[Records Boundary: Start]

(** ** Reading *)

Lemma skip_loop_ok q target fuel : wf q -> zlen q < U64_MAX -> u64_ok target -> forall c pre post, at_run q c pre post -> index_ok q c ->
  position c <= target -> (0 < fuel)%nat -> (position c < target -> (S (runs_left c post) < fuel)%nat) ->
  exists r c', skip_loop fuel c q target = Ok (r, c') /\ cursor_inv q c' /\
    (if target <=? zlen (expand_runs q) then r = Ok tt /\ position c' = target else r = Err Internal).
Proof.
  intros Hq Hz Ht. induction fuel as [|fuel IH]; intros c pre post Hc Hi Hle Hf Hm; [lia|]. cbn [skip_loop].
  pose proof (at_run_bounds _ _ _ _ Hc) as Hb. destruct (Z.ltb_spec (position c) target) as [Hlt|Hge].
  - destruct (step_ok q c pre post target) as ([[r n]|] & c' & -> & Hp & Hs); [done..| |]; mon.
    + set (count := Z.min _ _) in *. destruct Hs as (H0 & Hpos & Hle' & _ & Hi' & pre' & post' & Hc' & Hm').
      apply (IH _ pre' post'); [done|done|lia|lia|]. rewrite Hpos. intros. specialize (Hm' ltac:(done)). specialize (Hm Hlt). lia.
    + destruct Hs as [Hs Hend]. rewrite (proj2 (Z.leb_gt _ _)) by lia. by eexists _, _.
  - rewrite (proj2 (Z.leb_le _ _)) by lia. eexists _, _. split; [done|]. split; [split; [done|by eexists _, _]|]. split; [done|lia].
Qed.

Lemma read_loop_ok q target fuel : wf q -> zlen q < U64_MAX -> u64_ok target -> forall c pre post vs, at_run q c pre post -> index_ok q c ->
  position c <= target -> (0 < fuel)%nat -> (position c < target -> (S (runs_left c post) < fuel)%nat) ->
  exists r c', read_loop fuel c q target vs = Ok (r, c', vs ++ zsub (expand_runs q) (position c) target) /\ cursor_inv q c' /\
    (if target <=? zlen (expand_runs q) then r = Ok tt /\ position c' = target else r = Err Internal).
Proof.
  intros Hq Hz Ht. induction fuel as [|fuel IH]; intros c pre post vs Hc Hi Hle Hf Hm; [lia|]. cbn [read_loop].
  pose proof (at_run_bounds _ _ _ _ Hc) as Hb. destruct (Z.ltb_spec (position c) target) as [Hlt|Hge].
  - destruct (step_ok q c pre post target) as ([[r n]|] & c' & -> & Hp & Hs); [done..| |]; mon.
    + set (count := Z.min _ _) in *. destruct Hs as (H0 & Hpos & Hle' & Hrep & Hi' & pre' & post' & Hc' & Hm').
      rewrite (zsub_step _ (position c) (position c + count)) by lia.
      replace (position c + count - position c) with count by lia. rewrite Hrep, app_assoc, <- Hpos.
      apply (IH _ pre' post'); [done|done|lia|lia|]. rewrite Hpos. intros. specialize (Hm' ltac:(done)). specialize (Hm Hlt). lia.
    + destruct Hs as [Hs Hend]. rewrite (proj2 (Z.leb_gt _ _)) by lia. unfold zsub. rewrite zskip_ge, Hend by lia.
      unfold ztake. rewrite take_nil, app_nil_r. by eexists _, _.
  - rewrite (proj2 (Z.leb_le _ _)), zsub_nil, app_nil_r by lia. eexists _, _. split; [done|].
    split; [split; [done|by eexists _, _]|]. split; [done|lia].
Qed.

Lemma runs_left_le q c pre post : at_run q c pre post -> (runs_left c post <= length q)%nat.
Proof. intros [-> _]. rewrite length_app. destruct post; simpl; [lia|]. case_match; lia. Qed.

(** ** Properties *)

Lemma default_inv q : cursor_inv q default.
Proof. split; [done|]. exists [], q. split; [done|]. split; [done|]. split; [done|]. split; [done|]. destruct q; [done|]. split; [apply zlen_nonneg|done]. Qed.
(* ===== verification/TreeMap.v ===== *)
(** * Sets of row addresses

    [RowAddrTreeMap] of [lance-select/src/mask.rs]: a map from fragment ids to
    either the whole fragment or a bitmap of offsets.  A [BTreeMap] is a finite
    map that iterates in the order of its keys.  The specification of a set is
    its membership test; the theorems show that the set operations, which work
    fragment by fragment and special-case whole fragments, are the set
    operations on rows. *)

From Stdlib Require Import ZArith Lia.
From stdpp Require Import base option list numbers sorting sets gmap.
From S2P Require Import Prelude Lists Bits RowAddress Itertools Roaring.

(** ** [BTreeMap] *)

(** [iter()]: in the order of the keys. *)
Definition btree_iter {V} (m : gmap Z V) : list (Z * V) := sort_by_key fst (map_to_list m).

Lemma btree_iter_elem {V} (m : gmap Z V) k v : (k, v) ∈ btree_iter m <-> m !! k = Some v.
Proof. unfold btree_iter. rewrite sort_by_key_perm. apply elem_of_map_to_list. Qed.

Lemma btree_iter_NoDup {V} (m : gmap Z V) : NoDup (map fst (btree_iter m)).
Proof.
  unfold btree_iter. rewrite (Permutation_map fst (sort_by_key_perm fst (map_to_list m))). apply NoDup_fst_map_to_list.
Qed.

Lemma btree_iter_sorted {V} (m : gmap Z V) : ssorted (map fst (btree_iter m)).
Proof.
  pose proof (btree_iter_NoDup m) as Hn. pose proof (sort_by_key_sorted fst (map_to_list m)) as Hs. unfold btree_iter in *.
  induction Hs as [|x l _ IH Hx]; [constructor|]. cbn [map] in *. apply NoDup_cons in Hn as [Hni Hn]. constructor; [by apply IH|].
  apply Forall_map, Forall_forall. intros y Hy. rewrite Forall_forall in Hx. specialize (Hx y Hy). simpl in *.
  assert (fst y <> fst x); [|lia]. intros E. apply Hni. rewrite <- E. by apply list_elem_of_fmap_2.
Qed.

Lemma btree_iter_empty {V} : btree_iter (∅ : gmap Z V) = [].
Proof. unfold btree_iter. by rewrite map_to_list_empty. Qed.

Lemma zlen_btree_iter {V} (m : gmap Z V) : zlen (btree_iter m) = Z.of_nat (size m).
Proof. unfold btree_iter, zlen. rewrite (Permutation_length (sort_by_key_perm fst _)). by rewrite length_map_to_list. Qed.

Lemma find_btree_iter {V} (m : gmap Z V) k : List.find (fun p => fst p =? k) (btree_iter m) = pair k <$> m !! k.
Proof.
  destruct (List.find _ _) as [[k' v]|] eqn:E.
  - apply List.find_some in E as [Hin%list_elem_of_In Hk%Z.eqb_eq]. cbn in Hk. subst k'. apply btree_iter_elem in Hin. by rewrite Hin.
  - destruct (m !! k) as [v|] eqn:Em; [|done]. apply btree_iter_elem, list_elem_of_In in Em. eapply List.find_none in E; [|done].
    cbn in E. by rewrite Z.eqb_refl in E.
Qed.

(** A loop over a map that updates another one key by key. *)
Lemma foldl_pointwise {V W} (step : gmap Z V -> Z * W -> gmap Z V) (f : W -> option V -> option V) (m : gmap Z V) (r : gmap Z W) k :
  (forall m k w, step m (k, w) !! k = f w (m !! k)) ->
  (forall m k w k', k <> k' -> step m (k, w) !! k' = m !! k') ->
  foldl step m (btree_iter r) !! k = match r !! k with Some w => f w (m !! k) | None => m !! k end.
Proof.
  intros Hat Hne. pose proof (btree_iter_NoDup r) as Hn.
  assert (forall l m, NoDup (map fst l) -> foldl step m l !! k =
    match List.find (fun p => fst p =? k) l with Some p => f (snd p) (m !! k) | None => m !! k end) as Hl.
  { clear - Hat Hne. induction l as [|[k' w] l IH]; intros m Hn; [done|]. cbn [foldl List.find map fst] in *.
    apply NoDup_cons in Hn as [Hni Hn]. rewrite IH by done. destruct (Z.eqb_spec k' k) as [->|Hk]; [|by rewrite Hne by done].
    destruct (List.find _ l) as [[k2 w2]|] eqn:Ef; [|by rewrite Hat]. apply List.find_some in Ef as [Hin Heq].
    simpl in Heq. apply Z.eqb_eq in Heq as ->. exfalso. apply Hni. apply list_elem_of_In in Hin.
    by apply (list_elem_of_fmap_2 fst _ (k, w2)). }
  rewrite Hl, find_btree_iter by done. by destruct (r !! k).
Qed.

(** ** Model *)

Inductive RowAddrSelection {RB : Roaring} := Full | Partial (rows : bitmap).

(** The [inner] map of the struct. *)
Abbreviation RowAddrTreeMap := (gmap Z RowAddrSelection).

[Records Boundary: End]

■ Prompt ■
All that is needed is the exact run of lines above from the line containing "assert (fst y" through the line containing "assert (forall l", both of them included.

■ Task result ■
  assert (fst y <> fst x); [|lia]. intros E. apply Hni. rewrite <- E. by apply list_elem_of_fmap_2.
Qed.

Lemma btree_iter_empty {V} : btree_iter (∅ : gmap Z V) = [].
Proof. unfold btree_iter. by rewrite map_to_list_empty. Qed.

Lemma zlen_btree_iter {V} (m : gmap Z V) : zlen (btree_iter m) = Z.of_nat (size m).
Proof. unfold btree_iter, zlen. rewrite (Permutation_length (sort_by_key_perm fst _)). by rewrite length_map_to_list. Qed.

Lemma find_btree_iter {V} (m : gmap Z V) k : List.find (fun p => fst p =? k) (btree_iter m) = pair k <$> m !! k.
Proof.
  destruct (List.find _ _) as [[k' v]|] eqn:E.
  - apply List.find_some in E as [Hin%list_elem_of_In Hk%Z.eqb_eq]. cbn in Hk. subst k'. apply btree_iter_elem in Hin. by rewrite Hin.
  - destruct (m !! k) as [v|] eqn:Em; [|done]. apply btree_iter_elem, list_elem_of_In in Em. eapply List.find_none in E; [|done].
    cbn in E. by rewrite Z.eqb_refl in E.
Qed.

(** A loop over a map that updates another one key by key. *)
Lemma foldl_pointwise {V W} (step : gmap Z V -> Z * W -> gmap Z V) (f : W -> option V -> option V) (m : gmap Z V) (r : gmap Z W) k :
  (forall m k w, step m (k, w) !! k = f w (m !! k)) ->
  (forall m k w k', k <> k' -> step m (k, w) !! k' = m !! k') ->
  foldl step m (btree_iter r) !! k = match r !! k with Some w => f w (m !! k) | None => m !! k end.
Proof.
  intros Hat Hne. pose proof (btree_iter_NoDup r) as Hn.
  assert (forall l m, NoDup (map fst l) -> foldl step m l !! k =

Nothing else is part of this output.